● Activity
From the records below, output exactly the lines running from the line containing "Definition legacy (d" through the line containing "(Ok id, if legacy", and no others.

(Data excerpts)
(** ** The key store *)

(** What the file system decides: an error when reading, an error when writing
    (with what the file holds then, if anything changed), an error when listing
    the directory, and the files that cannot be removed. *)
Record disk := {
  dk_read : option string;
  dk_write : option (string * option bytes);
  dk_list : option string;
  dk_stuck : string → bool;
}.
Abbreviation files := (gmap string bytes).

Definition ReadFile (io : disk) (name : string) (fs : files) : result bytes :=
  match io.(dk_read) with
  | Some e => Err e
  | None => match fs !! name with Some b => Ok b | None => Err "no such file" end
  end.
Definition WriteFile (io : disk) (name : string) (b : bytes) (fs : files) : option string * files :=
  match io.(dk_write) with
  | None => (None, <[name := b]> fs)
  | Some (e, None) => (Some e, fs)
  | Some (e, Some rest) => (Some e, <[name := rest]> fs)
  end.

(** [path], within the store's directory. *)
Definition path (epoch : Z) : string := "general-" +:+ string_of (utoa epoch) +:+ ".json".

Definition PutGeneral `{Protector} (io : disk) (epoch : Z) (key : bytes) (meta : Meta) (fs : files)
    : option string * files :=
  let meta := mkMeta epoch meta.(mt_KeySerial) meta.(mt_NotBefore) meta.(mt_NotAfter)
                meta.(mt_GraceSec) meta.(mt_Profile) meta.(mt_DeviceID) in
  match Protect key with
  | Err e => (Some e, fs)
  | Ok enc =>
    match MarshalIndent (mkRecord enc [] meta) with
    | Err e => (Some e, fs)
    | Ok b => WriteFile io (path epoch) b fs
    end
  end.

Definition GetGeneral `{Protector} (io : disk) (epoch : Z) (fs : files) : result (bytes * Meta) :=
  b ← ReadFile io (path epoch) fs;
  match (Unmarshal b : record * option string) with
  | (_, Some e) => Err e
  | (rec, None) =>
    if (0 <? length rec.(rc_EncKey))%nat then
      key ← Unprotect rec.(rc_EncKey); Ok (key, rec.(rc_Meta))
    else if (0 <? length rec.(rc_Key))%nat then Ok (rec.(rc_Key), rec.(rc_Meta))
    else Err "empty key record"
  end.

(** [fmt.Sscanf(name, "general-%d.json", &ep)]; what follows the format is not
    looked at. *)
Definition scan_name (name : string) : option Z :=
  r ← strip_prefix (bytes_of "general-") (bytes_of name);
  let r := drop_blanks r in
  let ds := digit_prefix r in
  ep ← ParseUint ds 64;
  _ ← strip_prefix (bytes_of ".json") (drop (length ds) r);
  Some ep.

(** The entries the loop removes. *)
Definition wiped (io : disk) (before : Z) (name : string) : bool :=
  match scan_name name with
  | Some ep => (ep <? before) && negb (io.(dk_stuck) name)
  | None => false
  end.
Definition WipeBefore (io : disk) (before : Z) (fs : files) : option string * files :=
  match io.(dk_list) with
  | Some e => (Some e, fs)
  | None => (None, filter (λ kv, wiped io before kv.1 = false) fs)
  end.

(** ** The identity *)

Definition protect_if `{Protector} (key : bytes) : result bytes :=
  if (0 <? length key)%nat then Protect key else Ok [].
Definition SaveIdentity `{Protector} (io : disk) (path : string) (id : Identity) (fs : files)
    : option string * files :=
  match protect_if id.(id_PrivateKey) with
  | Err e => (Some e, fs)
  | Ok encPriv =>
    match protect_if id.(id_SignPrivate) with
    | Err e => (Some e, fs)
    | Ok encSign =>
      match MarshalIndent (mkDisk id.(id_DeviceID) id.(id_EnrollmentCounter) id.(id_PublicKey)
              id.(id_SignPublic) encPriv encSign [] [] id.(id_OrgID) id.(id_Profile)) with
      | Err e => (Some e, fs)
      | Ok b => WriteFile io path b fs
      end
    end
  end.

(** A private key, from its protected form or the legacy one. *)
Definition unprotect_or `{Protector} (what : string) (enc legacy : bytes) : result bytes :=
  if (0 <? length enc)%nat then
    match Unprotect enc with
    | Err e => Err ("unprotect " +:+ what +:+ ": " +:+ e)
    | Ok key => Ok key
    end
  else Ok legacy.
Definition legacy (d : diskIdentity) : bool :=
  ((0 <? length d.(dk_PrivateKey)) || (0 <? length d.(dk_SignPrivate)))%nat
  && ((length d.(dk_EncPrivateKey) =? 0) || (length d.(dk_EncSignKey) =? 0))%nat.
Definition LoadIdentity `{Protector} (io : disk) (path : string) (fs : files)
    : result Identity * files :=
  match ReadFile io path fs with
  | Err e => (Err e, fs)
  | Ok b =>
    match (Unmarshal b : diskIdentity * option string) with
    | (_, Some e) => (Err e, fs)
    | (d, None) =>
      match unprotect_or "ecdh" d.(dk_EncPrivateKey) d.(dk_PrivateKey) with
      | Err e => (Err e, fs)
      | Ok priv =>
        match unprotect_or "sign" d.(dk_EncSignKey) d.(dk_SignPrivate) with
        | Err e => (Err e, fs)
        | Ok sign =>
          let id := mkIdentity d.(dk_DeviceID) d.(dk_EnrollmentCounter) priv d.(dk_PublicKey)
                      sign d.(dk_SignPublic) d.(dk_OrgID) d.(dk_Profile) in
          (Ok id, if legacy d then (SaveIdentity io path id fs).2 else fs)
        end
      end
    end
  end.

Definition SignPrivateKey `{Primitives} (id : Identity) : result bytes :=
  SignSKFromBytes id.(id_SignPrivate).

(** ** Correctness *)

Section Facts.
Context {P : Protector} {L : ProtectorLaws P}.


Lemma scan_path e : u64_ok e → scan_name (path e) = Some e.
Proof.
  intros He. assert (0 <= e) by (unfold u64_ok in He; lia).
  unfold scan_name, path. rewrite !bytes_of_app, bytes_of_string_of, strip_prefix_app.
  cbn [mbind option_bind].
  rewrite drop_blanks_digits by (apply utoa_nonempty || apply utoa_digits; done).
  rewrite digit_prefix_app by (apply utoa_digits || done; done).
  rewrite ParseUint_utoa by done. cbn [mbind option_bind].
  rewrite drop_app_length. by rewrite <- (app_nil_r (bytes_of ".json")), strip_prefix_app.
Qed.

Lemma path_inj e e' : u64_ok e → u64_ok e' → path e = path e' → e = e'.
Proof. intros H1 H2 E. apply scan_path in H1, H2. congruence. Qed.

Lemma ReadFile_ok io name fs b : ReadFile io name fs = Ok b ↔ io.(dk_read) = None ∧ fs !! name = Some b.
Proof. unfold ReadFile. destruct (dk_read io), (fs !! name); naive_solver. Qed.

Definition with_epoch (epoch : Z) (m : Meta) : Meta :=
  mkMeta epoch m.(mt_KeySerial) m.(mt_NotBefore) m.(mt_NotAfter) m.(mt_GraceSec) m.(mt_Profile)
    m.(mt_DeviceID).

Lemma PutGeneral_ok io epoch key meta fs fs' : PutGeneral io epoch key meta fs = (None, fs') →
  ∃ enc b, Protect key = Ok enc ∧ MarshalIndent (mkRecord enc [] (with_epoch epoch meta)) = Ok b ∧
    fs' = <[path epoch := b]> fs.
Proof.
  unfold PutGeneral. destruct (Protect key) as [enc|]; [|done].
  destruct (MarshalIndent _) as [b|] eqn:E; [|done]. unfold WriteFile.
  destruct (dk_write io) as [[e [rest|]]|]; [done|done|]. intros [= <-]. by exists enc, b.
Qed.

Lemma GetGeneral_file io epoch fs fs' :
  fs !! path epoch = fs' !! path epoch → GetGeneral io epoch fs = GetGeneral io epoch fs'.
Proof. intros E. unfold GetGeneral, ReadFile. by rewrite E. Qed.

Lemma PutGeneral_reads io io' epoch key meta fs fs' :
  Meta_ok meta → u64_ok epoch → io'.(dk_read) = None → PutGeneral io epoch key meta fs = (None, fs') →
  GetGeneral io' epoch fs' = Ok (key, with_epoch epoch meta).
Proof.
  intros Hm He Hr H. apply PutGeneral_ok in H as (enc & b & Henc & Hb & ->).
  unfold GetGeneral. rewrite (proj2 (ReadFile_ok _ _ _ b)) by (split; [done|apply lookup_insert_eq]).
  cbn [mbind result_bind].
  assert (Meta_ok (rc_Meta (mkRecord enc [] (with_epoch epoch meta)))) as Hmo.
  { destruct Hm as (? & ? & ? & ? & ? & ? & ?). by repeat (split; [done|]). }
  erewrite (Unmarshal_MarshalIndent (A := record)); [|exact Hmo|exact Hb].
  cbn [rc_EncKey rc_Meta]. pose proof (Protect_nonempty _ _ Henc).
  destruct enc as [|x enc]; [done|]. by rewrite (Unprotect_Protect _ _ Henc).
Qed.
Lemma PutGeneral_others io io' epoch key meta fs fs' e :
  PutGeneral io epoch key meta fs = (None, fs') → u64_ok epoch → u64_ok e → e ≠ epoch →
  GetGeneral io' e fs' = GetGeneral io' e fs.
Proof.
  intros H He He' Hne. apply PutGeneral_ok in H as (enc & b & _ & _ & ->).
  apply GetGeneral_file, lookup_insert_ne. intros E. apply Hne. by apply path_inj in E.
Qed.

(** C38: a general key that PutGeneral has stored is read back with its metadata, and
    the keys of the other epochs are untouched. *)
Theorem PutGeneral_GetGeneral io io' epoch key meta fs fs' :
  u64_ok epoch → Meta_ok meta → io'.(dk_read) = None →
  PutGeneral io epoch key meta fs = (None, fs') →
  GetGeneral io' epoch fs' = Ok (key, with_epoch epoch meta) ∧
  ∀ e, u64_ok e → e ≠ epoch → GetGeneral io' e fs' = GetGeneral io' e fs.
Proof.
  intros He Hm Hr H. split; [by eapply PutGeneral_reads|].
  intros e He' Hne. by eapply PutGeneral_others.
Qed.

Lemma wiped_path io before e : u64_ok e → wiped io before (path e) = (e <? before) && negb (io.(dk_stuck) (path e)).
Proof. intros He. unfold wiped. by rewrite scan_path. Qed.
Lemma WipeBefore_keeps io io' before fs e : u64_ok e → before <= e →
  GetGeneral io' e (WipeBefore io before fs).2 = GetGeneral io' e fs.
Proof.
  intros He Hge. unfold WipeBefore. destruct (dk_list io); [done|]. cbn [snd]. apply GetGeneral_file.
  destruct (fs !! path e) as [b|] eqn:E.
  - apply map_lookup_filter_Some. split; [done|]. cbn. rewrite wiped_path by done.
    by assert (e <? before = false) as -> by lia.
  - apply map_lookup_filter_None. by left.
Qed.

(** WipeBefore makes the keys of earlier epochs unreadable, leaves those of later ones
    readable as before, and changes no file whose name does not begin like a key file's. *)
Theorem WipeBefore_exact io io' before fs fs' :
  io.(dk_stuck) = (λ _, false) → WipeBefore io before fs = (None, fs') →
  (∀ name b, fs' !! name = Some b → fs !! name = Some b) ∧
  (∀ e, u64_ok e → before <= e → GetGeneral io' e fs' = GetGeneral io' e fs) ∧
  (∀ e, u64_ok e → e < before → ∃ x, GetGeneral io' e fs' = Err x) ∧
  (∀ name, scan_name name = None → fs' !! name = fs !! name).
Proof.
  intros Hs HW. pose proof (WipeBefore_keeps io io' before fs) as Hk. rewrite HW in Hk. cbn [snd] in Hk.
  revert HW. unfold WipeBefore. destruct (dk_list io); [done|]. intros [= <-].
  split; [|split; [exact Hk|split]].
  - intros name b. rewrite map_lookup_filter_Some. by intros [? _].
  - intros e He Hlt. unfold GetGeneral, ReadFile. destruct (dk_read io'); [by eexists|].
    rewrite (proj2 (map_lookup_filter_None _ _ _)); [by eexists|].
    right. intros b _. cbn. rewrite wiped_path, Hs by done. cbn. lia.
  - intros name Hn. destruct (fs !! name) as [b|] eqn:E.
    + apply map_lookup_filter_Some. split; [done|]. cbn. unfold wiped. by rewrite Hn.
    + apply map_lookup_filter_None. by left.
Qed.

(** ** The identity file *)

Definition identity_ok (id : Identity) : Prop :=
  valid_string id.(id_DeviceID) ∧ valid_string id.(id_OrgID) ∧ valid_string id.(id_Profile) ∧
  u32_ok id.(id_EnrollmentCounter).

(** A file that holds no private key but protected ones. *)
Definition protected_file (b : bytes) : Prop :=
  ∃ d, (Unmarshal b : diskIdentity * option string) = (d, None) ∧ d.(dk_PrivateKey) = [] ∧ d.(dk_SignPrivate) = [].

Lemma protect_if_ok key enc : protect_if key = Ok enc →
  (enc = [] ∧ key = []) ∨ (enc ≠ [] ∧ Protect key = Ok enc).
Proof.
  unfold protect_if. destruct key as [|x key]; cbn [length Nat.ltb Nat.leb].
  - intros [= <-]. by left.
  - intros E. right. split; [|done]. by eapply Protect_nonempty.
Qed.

● Reply to the task
Definition legacy (d : diskIdentity) : bool :=
  ((0 <? length d.(dk_PrivateKey)) || (0 <? length d.(dk_SignPrivate)))%nat
  && ((length d.(dk_EncPrivateKey) =? 0) || (length d.(dk_EncSignKey) =? 0))%nat.
Definition LoadIdentity `{Protector} (io : disk) (path : string) (fs : files)
    : result Identity * files :=
  match ReadFile io path fs with
  | Err e => (Err e, fs)
  | Ok b =>
    match (Unmarshal b : diskIdentity * option string) with
    | (_, Some e) => (Err e, fs)
    | (d, None) =>
      match unprotect_or "ecdh" d.(dk_EncPrivateKey) d.(dk_PrivateKey) with
      | Err e => (Err e, fs)
      | Ok priv =>
        match unprotect_or "sign" d.(dk_EncSignKey) d.(dk_SignPrivate) with
        | Err e => (Err e, fs)
        | Ok sign =>
          let id := mkIdentity d.(dk_DeviceID) d.(dk_EnrollmentCounter) priv d.(dk_PublicKey)
                      sign d.(dk_SignPublic) d.(dk_OrgID) d.(dk_Profile) in
          (Ok id, if legacy d then (SaveIdentity io path id fs).2 else fs)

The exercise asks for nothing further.